ACTIVITY: Report each line of the data below in which "demo" appears.
━━━━━━━━━━━━━━━━
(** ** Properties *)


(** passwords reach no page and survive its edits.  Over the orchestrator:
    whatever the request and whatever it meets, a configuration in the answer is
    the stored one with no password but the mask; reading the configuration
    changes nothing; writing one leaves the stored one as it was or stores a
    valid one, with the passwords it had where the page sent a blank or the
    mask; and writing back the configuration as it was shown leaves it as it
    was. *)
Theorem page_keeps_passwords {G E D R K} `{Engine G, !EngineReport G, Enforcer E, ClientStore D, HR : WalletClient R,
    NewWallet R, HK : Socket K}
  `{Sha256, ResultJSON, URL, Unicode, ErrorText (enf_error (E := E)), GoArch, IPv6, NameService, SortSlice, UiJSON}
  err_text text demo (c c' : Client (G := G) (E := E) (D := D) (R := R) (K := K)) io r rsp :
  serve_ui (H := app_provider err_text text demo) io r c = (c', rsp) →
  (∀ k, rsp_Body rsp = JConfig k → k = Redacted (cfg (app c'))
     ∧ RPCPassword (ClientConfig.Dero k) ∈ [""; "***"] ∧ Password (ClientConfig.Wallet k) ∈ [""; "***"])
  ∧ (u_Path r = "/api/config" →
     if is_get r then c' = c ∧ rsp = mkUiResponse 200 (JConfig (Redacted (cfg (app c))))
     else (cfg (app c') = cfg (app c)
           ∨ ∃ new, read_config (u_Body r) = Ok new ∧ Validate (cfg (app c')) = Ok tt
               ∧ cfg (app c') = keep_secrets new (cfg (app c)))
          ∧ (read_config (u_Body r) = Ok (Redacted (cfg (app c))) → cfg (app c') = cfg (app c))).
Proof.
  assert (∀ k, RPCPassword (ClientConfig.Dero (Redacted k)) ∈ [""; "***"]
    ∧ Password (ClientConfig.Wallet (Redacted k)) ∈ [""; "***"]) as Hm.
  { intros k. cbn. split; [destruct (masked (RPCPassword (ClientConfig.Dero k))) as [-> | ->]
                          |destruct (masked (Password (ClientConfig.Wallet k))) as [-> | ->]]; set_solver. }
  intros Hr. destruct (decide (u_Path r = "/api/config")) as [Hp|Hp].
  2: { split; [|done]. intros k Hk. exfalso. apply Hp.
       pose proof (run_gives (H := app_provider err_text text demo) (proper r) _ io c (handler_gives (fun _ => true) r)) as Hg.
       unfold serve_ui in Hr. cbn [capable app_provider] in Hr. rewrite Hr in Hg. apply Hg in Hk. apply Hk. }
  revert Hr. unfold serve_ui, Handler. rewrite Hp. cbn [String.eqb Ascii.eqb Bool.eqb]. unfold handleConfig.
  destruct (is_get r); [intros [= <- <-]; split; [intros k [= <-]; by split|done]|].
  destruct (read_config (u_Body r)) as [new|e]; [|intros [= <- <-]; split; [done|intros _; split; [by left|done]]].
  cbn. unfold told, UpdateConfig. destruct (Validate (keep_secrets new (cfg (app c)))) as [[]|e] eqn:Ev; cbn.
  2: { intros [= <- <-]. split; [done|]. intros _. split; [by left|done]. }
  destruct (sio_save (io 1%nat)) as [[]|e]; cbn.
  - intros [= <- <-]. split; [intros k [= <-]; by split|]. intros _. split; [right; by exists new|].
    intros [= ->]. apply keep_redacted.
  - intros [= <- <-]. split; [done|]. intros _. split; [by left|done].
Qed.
━━━━━━━━━━━━━━━━
SOLUTION BELOW:
  err_text text demo (c c' : Client (G := G) (E := E) (D := D) (R := R) (K := K)) io r rsp :
  serve_ui (H := app_provider err_text text demo) io r c = (c', rsp) →
       pose proof (run_gives (H := app_provider err_text text demo) (proper r) _ io c (handler_gives (fun _ => true) r)) as Hg.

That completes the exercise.